Should a challenge to the individual mandate eventually reach the Supreme Court, a majority of its members appear almost certain to grasp that connection and uphold the new law. The Court's most devout conservative, Justice Clarence Thomas, may be the only exception; in a 1995 case he opined that the Court in 1937 took a "wrong turn" when it broadly construed federal authority to regulate commerce, thereby freeing Congress to enact the New Deal, the Great Society, and the civil rights laws. But Justice Anthony Kennedy, who usually votes with the conservative bloc, scolded Thomas for "reverting to an understanding of commerce that would serve only an 18th-century economy;" it would be hard to square Kennedy's rebuke with a vote to strike down health care reform. And, as noted above, Justice Scalia, the conservatives' intellectual leader, wrote what is probably the single strongest precedent supporting Congress' prescription of mandatory insurance as essential to securing universal coverage. The sparse records of the newest appointees, Chief Justice John Roberts and Associate Justice Samuel Alito, throw little reliable light on how they would react to a health reform challenge. But unless Kennedy and Scalia were both willing to bend their recently articulated arguments into pretzels, their votes plus those of the four liberals (Justices Stevens, Ginsburg, Breyer, and Sotomayor) will assure Obamacare a permanent place in the United States Code.

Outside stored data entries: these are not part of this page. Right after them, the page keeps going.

(** src/include/ai_pipe/frame_metadata.hpp:344-348 FrameMetadataFactory::createEndOfStream *)
Definition createEndOfStream (stream_id : StreamId) (now : Timestamp) : FrameMetadata :=
  BasicFrameMetadata k_end_of_stream_frame_id stream_id now.

(** src/include/ai_pipe/frame_metadata.hpp:353-355 operator< *)
Definition fm_lt (l r : FrameMetadata) : bool := bool_decide (compareTo l r < 0).

(** src/include/ai_pipe/frame_metadata.hpp:361-363 operator<= *)
Definition fm_le (l r : FrameMetadata) : bool := bool_decide (compareTo l r ≤ 0).

(** src/include/ai_pipe/frame_metadata.hpp:357-359 operator> *)
Definition fm_gt (l r : FrameMetadata) : bool := bool_decide (0 < compareTo l r).

(** src/include/ai_pipe/frame_metadata.hpp:365-367 operator>= *)
Definition fm_ge (l r : FrameMetadata) : bool := bool_decide (0 ≤ compareTo l r).

(** src/include/ai_pipe/frame_metadata.hpp:373-375 operator!= *)
Definition fm_ne (l r : FrameMetadata) : bool := bool_decide (compareTo l r ≠ 0).

(** src/include/ai_pipe/frame_metadata.hpp:369-371 operator== *)
Definition fm_eq (l r : FrameMetadata) : bool := bool_decide (compareTo l r = 0).

(** The two implementations compare by different keys; a stream uses one of them. *)
Definition same_kind (m m' : FrameMetadata) : Prop :=
  match m, m' with
  | BasicFrameMetadata _ _ _, BasicFrameMetadata _ _ _
  | TimestampFrameMetadata _ _ _ _, TimestampFrameMetadata _ _ _ _ => True
  | _, _ => False
  end.

(** The frames [n] calls of [createBasic] return. *)
Fixpoint createBasics (n : nat) (next_id : FrameId) (stream_id : StreamId) (now : Timestamp) : list FrameMetadata :=
  match n with
  | O => []
  | S n => let '(next_id, m) := createBasic next_id stream_id now in m :: createBasics n next_id stream_id now
  end.

Lemma createBasics_ids n next stream_id now :
  0 ≤ next → next + Z.of_nat n ≤ u64_max →
  fm_frameId <$> createBasics n next stream_id now = (λ k, next + Z.of_nat k) <$> seq 0 n.
Proof.
  revert next. induction n as [|n IH]; intros next Hp Hb; [done|]. cbn [createBasics createBasic fmap list_fmap fm_frameId seq].
  f_equal; [lia|]. rewrite wrap64_small by (unfold u64_max in Hb; lia).
  etrans; [apply IH; unfold u64_max in *; lia|]. rewrite <-fmap_S_seq, <-list_fmap_compose. apply list_fmap_ext. intros _ k _. simpl. lia.
Qed.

But even though the current Supreme Court would likely reject such a challenge to the health care reform law, reform supporters can hardly afford to sit back and let the litigation take its course. The state nullification laws and attorney generals' lawsuits may be no more than political messaging exercises. But on that level, they can, if not effectively countered, help reinforce and legitimize rants that cast universal coverage as an unprecedented invasion of individual liberty. Knocking down the Right's bogus constitutional attack on health care reform requires a robust grass roots response as much or more than a lawyerly answer in court.